Fig. 2: Postnatal genetic deletion of Vegfr2 leads to selection of LECs retaining VEGFR2 expression in dermal lymphatic capillaries.

a Whole mount immunofluorescence of postnatal ears showing the development of dermal lymphatic capillary plexus in the dorsal ear skin. Note the presence of a primary plexus at birth with first capillary sprouts appearing at P3 (arrow) and extending to form a superficial plexus at P6 (arrows). V, ventral side; D, dorsal side. b Genetic constructs for LEC-specific Vegfr2 deletion and tracing. c Experimental scheme for assessing the effect of early postnatal deletion of Vegfr2 (top) on dermal lymphatic vasculature of the ear, analyzed by whole mount immunofluorescence at 5 weeks of age (below). GFP expression indicates efficient Cre recombination in both Vegfr2-deficient (flox/-) and heterozygous control (flox/+) mice, and no vascular phenotype in the mutant. Note efficient depletion of VEGFR2 protein in the collecting vessels (Col, arrows), but not in the distal capillaries (Cap, arrowheads) in mutant mice. d Experimental scheme for assessing the effect of continuous postnatal deletion of Vegfr2 (top) on dermal lymphatic vasculature of the ear, analyzed by whole mount immunofluorescence at 3 weeks of age (below).

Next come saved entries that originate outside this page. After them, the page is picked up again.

(* ===== verification/GoStrings.v ===== *)
(** * The Go integer and string operations the program uses

    Fixed-width signed integers are [Z] values with their wrap-around written
    out.  A Go [string] and a Go [[]byte] are both a list of bytes, the Standard
    Library's [string]. *)

From S2P Require Import Prelude.
#[local] Open Scope Z_scope.

(** ** int64 and int32 *)

Definition wrap_int (w z : Z) : Z := (z + 2 ^ (w - 1)) mod 2 ^ w - 2 ^ (w - 1).
Abbreviation wrap64 := (wrap_int 64).
Abbreviation wrap32 := (wrap_int 32).

Definition max_int64 : Z := 9223372036854775807.
Definition min_int64 : Z := -9223372036854775808.
Definition max_int32 : Z := 2147483647.

Definition in_int64 (z : Z) : Prop := min_int64 <= z <= max_int64.

Definition int64_add (a b : Z) : Z := wrap64 (a + b).
Definition int64_sub (a b : Z) : Z := wrap64 (a - b).
Definition int64_mul (a b : Z) : Z := wrap64 (a * b).

(** ** Characters *)

Definition byte_of (c : ascii) : Z := Z.of_N (N_of_ascii c).
Definition chr (n : Z) : ascii := ascii_of_N (Z.to_N n).

Definition in_range (lo hi : Z) (c : ascii) : bool :=
  (lo <=? byte_of c) && (byte_of c <=? hi).

Definition is_digit : ascii -> bool := in_range 48 57.
Definition is_upper : ascii -> bool := in_range 65 90.
Definition is_lower : ascii -> bool := in_range 97 122.
Definition digit_val (c : ascii) : Z := byte_of c - 48.

(** ** Strings *)

Fixpoint str_forallb (f : ascii -> bool) (s : string) : bool :=
  match s with
  | EmptyString => true
  | String c s' => f c && str_forallb f s'
  end.

Definition str_len (s : string) : Z := Z.of_nat (String.length s).

(** [s[i]] where the caller has checked the length. *)
Definition byte_at (s : string) (i : nat) : ascii := default Ascii.zero (String.get i s).

(** [s[i:j]]. *)
Definition slice (i j : nat) (s : string) : string := String.substring i (j - i)%nat s.
(** [s[i:]]. *)
Definition slice_from (i : nat) (s : string) : string :=
  String.substring i (String.length s - i)%nat s.

(** [strings.Split(s, sep)] for a one-byte separator. *)
Fixpoint Split (s : string) (sep : ascii) : list string :=
  match s with
  | EmptyString => [""]
  | String c s' =>
      if decide (c = sep) then "" :: Split s' sep
      else match Split s' sep with
           | w :: ws => String c w :: ws
           | [] => [String c ""]
           end
  end.

Fixpoint Join (ws : list string) (sep : ascii) : string :=
  match ws with
  | [] => ""
  | [w] => w
  | w :: ws' => w +:+ String sep (Join ws' sep)
  end.

Definition has_suffix_char (s : string) (c : ascii) : bool :=
  match list.last (String.list_ascii_of_string s) with
  | Some d => bool_decide (d = c)
  | None => false
  end.

(** ** strconv *)

Fixpoint digits_val (acc : Z) (s : string) : option Z :=
  match s with
  | EmptyString => Some acc
  | String c s' => if is_digit c then digits_val (10 * acc + digit_val c) s' else None
  end.

(** [strconv.Atoi] on a string the caller has checked to be decimal digits. *)
Definition Atoi (s : string) : Z := default 0 (digits_val 0 s).

(** [strconv.ParseInt(s, 10, bits)]: an optional sign, decimal digits, and the
    range check of the bit size. *)
Definition ParseInt10 (s : string) (bits : Z) : option Z :=
  match s with
  | EmptyString => None
  | String c s' =>
      let neg := bool_decide (c = "-"%char) in
      let body := if bool_decide (c = "+"%char) || neg then s' else s in
      match body with
      | EmptyString => None
      | _ =>
          match digits_val 0 body with
          | None => None
          | Some n =>
              let cutoff := 2 ^ (bits - 1) in
              if negb neg && (cutoff <=? n) then None
              else if neg && (cutoff <? n) then None
              else Some (if neg then - n else n)
          end
      end
  end.

(** The [w] low decimal digits of [n], most significant first. *)
Fixpoint fixed_digits (w : nat) (n : Z) (acc : string) : string :=
  match w with
  | O => acc
  | S w' => fixed_digits w' (n / 10) (String (chr (48 + n mod 10)) acc)
  end.

(** The number of decimal digits of [n], given enough fuel. *)
Fixpoint num_digits (fuel : nat) (n : Z) : nat :=
  match fuel with
  | O => 1%nat
  | S fuel' => if n <? 10 then 1%nat else S (num_digits fuel' (n / 10))
  end.

(** [strconv.FormatInt(n, 10)]; twenty digits cover every int64. *)
Definition FormatInt (n : Z) : string :=
  if n <? 0 then String "-" (fixed_digits (num_digits 20 (- n)) (- n) "")
  else fixed_digits (num_digits 20 n) n "".

(** ** Facts about wrap-around *)

Lemma wrap_int_id w z : 0 < w -> - 2 ^ (w - 1) <= z < 2 ^ (w - 1) -> wrap_int w z = z.
Proof.
  intros Hw Hz. unfold wrap_int.
  assert (2 ^ w = 2 * 2 ^ (w - 1)) as E.
  { rewrite <- Z.pow_succ_r by lia. f_equal. lia. }
  rewrite Z.mod_small; lia.
Qed.

Lemma wrap64_id z : in_int64 z -> wrap64 z = z.
Proof.
  unfold in_int64, min_int64, max_int64. intros H. apply wrap_int_id; [lia|].
  change (2 ^ (64 - 1)) with 9223372036854775808. lia.
Qed.

Lemma wrap32_id z : - 2147483648 <= z <= max_int32 -> wrap32 z = z.
Proof.
  unfold max_int32. intros H. apply wrap_int_id; [lia|].
  change (2 ^ (32 - 1)) with 2147483648. lia.
Qed.

Lemma wrap64_range z : in_int64 (wrap64 z).
Proof.
  unfold in_int64, wrap_int, min_int64, max_int64.
  change (2 ^ (64 - 1)) with 9223372036854775808.
  change (2 ^ 64) with 18446744073709551616.
  pose proof (Z.mod_pos_bound (z + 9223372036854775808) 18446744073709551616). lia.
Qed.

(** ** Facts about strings *)

Lemma str_app_cons c s1 s2 : String c s1 +:+ s2 = String c (s1 +:+ s2).
Proof. done. Qed.

Lemma str_app_nil_l s : "" +:+ s = s.
Proof. done. Qed.

Lemma str_app_nil_r s : s +:+ "" = s.
Proof. induction s as [|c s IH]; [done|]. by rewrite str_app_cons, IH. Qed.

Lemma str_app_assoc s1 s2 s3 : (s1 +:+ s2) +:+ s3 = s1 +:+ (s2 +:+ s3).
Proof. induction s1 as [|c s IH]; [done|]. by rewrite !str_app_cons, IH. Qed.

Lemma str_length_app s1 s2 :
  String.length (s1 +:+ s2) = (String.length s1 + String.length s2)%nat.
Proof. induction s1 as [|c s IH]; [done|]. rewrite str_app_cons. cbn. by rewrite IH. Qed.

Lemma str_forallb_app f s1 s2 :
  str_forallb f (s1 +:+ s2) = str_forallb f s1 && str_forallb f s2.
Proof.
  induction s1 as [|c s IH]; [done|].
  rewrite str_app_cons. cbn [str_forallb]. rewrite IH. apply andb_assoc.
Qed.

Lemma str_forallb_impl (f g : ascii -> bool) s :
  (forall c, f c = true -> g c = true) -> str_forallb f s = true -> str_forallb g s = true.
Proof.
  intros Hfg. induction s as [|c s IH]; [done|]. cbn. rewrite !andb_true_iff.
  intros [Hc Hs]. eauto.
Qed.

Definition no_char (sep : ascii) : string -> bool :=
  str_forallb (fun c => negb (bool_decide (c = sep))).

Lemma Split_nonempty s sep : Split s sep <> [].
Proof. destruct s as [|c s]; cbn; [done|]. case_decide; [done|]. by destruct (Split s sep). Qed.

Lemma Split_cons_sep w s sep :
  no_char sep w = true -> Split (w +:+ String sep s) sep = w :: Split s sep.
Proof.
  induction w as [|c w IH]; intros Hw.
  { rewrite str_app_nil_l. cbn [Split]. by rewrite decide_True. }
  cbn in Hw. apply andb_true_iff in Hw as [Hc Hw].
  apply negb_true_iff, bool_decide_eq_false in Hc.
  rewrite str_app_cons. cbn [Split]. by rewrite decide_False, IH by done.
Qed.

Lemma Split_no_sep w sep : no_char sep w = true -> Split w sep = [w].
Proof.
  induction w as [|c w IH]; intros Hw; [done|].
  cbn in Hw. apply andb_true_iff in Hw as [Hc Hw].
  apply negb_true_iff, bool_decide_eq_false in Hc.
  cbn [Split]. by rewrite decide_False, IH by done.
Qed.

Lemma Join_Split s sep : Join (Split s sep) sep = s.
Proof.
  induction s as [|c s IH]; [done|]. cbn [Split].
  destruct (Split s sep) as [|w ws] eqn:E; [by apply Split_nonempty in E|].
  case_decide as Hc.
  - subst c. rewrite <- IH. by cbn [Join]; rewrite str_app_nil_l.
  - rewrite <- IH. destruct ws; cbn [Join]; [done|]. by rewrite str_app_cons.
Qed.

Lemma Split_forall_no_sep s sep : Forall (fun w => no_char sep w = true) (Split s sep).
Proof.
  induction s as [|c s IH]; cbn [Split]; [by repeat constructor|].
  case_decide as Hc; [by constructor|].
  destruct (Split s sep) as [|w ws].
  - repeat constructor. unfold no_char; cbn. by rewrite bool_decide_eq_false_2.
  - apply Forall_cons_1 in IH as [Hw Hws]. constructor; [|done].
    unfold no_char in *; cbn. by rewrite bool_decide_eq_false_2.
Qed.

(** ** Decimal round trips *)

Lemma chr_digit n : 0 <= n <= 9 ->
  is_digit (chr (48 + n)) = true /\ digit_val (chr (48 + n)) = n.
Proof.
  intros Hn.
  assert (Hall : forall k : nat, (k < 10)%nat ->
    is_digit (chr (48 + Z.of_nat k)) = true /\ digit_val (chr (48 + Z.of_nat k)) = Z.of_nat k).
  { intros k Hk. do 10 (destruct k as [|k]; [split; reflexivity|]). lia. }
  specialize (Hall (Z.to_nat n)). rewrite Z2Nat.id in Hall by lia. apply Hall. lia.
Qed.

Lemma digits_val_fixed w n acc s : 0 <= n ->
  digits_val acc (fixed_digits w n s) = digits_val (acc * 10 ^ Z.of_nat w + n mod 10 ^ Z.of_nat w) s.
Proof.
  revert n acc s. induction w as [|w IH]; intros n acc s Hn; cbn [fixed_digits].
  - f_equal. change (10 ^ Z.of_nat 0) with 1. rewrite Z.mod_1_r. lia.
  - rewrite IH by (apply Z.div_pos; lia). cbn [digits_val].
    pose proof (Z.mod_pos_bound n 10 ltac:(lia)).
    destruct (chr_digit (n mod 10)) as [-> ->]; [lia|]. f_equal.
    rewrite Nat2Z.inj_succ, Z.pow_succ_r by lia.
    pose proof (Z.pow_pos_nonneg 10 (Z.of_nat w) ltac:(lia) ltac:(lia)).
    rewrite (Z.rem_mul_r n 10) by lia. lia.
Qed.

Lemma fixed_digits_forallb w n s :
  str_forallb is_digit s = true -> str_forallb is_digit (fixed_digits w n s) = true.
Proof.
  revert n s. induction w as [|w IH]; intros n s Hs; [done|]. cbn. apply IH. cbn.
  rewrite Hs, andb_true_r. apply chr_digit.
  pose proof (Z.mod_pos_bound n 10 ltac:(lia)). lia.
Qed.

Lemma fixed_digits_length w n s :
  String.length (fixed_digits w n s) = (w + String.length s)%nat.
Proof.
  revert n s. induction w as [|w IH]; intros n s; [done|]. cbn. rewrite IH. cbn. lia.
Qed.

Lemma num_digits_bound fuel n : 0 <= n < 10 ^ Z.of_nat (S fuel) ->
  n < 10 ^ Z.of_nat (num_digits fuel n).
Proof.
  revert n. induction fuel as [|fuel IH]; intros n Hn; cbn [num_digits]; [lia|].
  destruct (Z.ltb_spec n 10) as [|Hge]; [change (10 ^ Z.of_nat 1) with 10; lia|].
  assert (n / 10 < 10 ^ Z.of_nat (num_digits fuel (n / 10))) as Hlt.
  { apply IH. rewrite Nat2Z.inj_succ, Z.pow_succ_r in Hn by lia.
    split; [apply Z.div_pos; lia|apply Z.div_lt_upper_bound; lia]. }
  rewrite Nat2Z.inj_succ, Z.pow_succ_r by lia.
  pose proof (Z.div_mod n 10 ltac:(lia)). pose proof (Z.mod_pos_bound n 10 ltac:(lia)). lia.
Qed.

Lemma num_digits_pos fuel n : (0 < num_digits fuel n)%nat.
Proof. destruct fuel; cbn; [lia|]. case_tests; lia. Qed.

Lemma digits_val_format n : 0 <= n < 10 ^ 21 ->
  digits_val 0 (fixed_digits (num_digits 20 n) n "") = Some n.
Proof.
  intros Hn. rewrite digits_val_fixed by lia. cbn [digits_val]. f_equal.
  rewrite Z.mod_small; [lia|]. split; [lia|]. by apply num_digits_bound.
Qed.

Lemma fixed_digits_head w n s c s' :
  str_forallb is_digit s = true ->
  fixed_digits w n s = String c s' -> is_digit c = true.
Proof.
  intros Hs E. pose proof (fixed_digits_forallb w n s Hs) as H.
  rewrite E in H. cbn in H. by apply andb_true_iff in H as [].
Qed.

Note that the extended tamoxifen administration regime is not sufficient to lead to efficient depletion of VEGFR2 protein in all distal capillaries (Cap, arrowheads), unlike in the collecting vessels (Col, arrows), in mutant mice. Boxed areas in (c, d) are magnified. Dotted lines in VEGFR2 staining in (c, d) indicate the outline of collecting vessels. e, f Proportion of VEGFR2⁺ lymphatic capillary ends in ears after early (e) or continuous (f) postnatal deletion of Vegfr2, represented as mean ± s.d. (n = 4-6 mice per genotype as indicated below h). Number of terminal lymphatic capillary ends (g) and branch points (h) in ears after continuous postnatal Vegfr2 deletion, represented as mean ± s.d. (n = 4-5 mice per genotype as indicated). In (e), *p < 0.05; Two-sided Mann-Whitney U test, (f–h), ****p < 0.0001; One-way ANOVA followed by Tukey’s multiple comparison test. Scale bar: 500 µm (a), 250 µm (a, cross sections; c, d).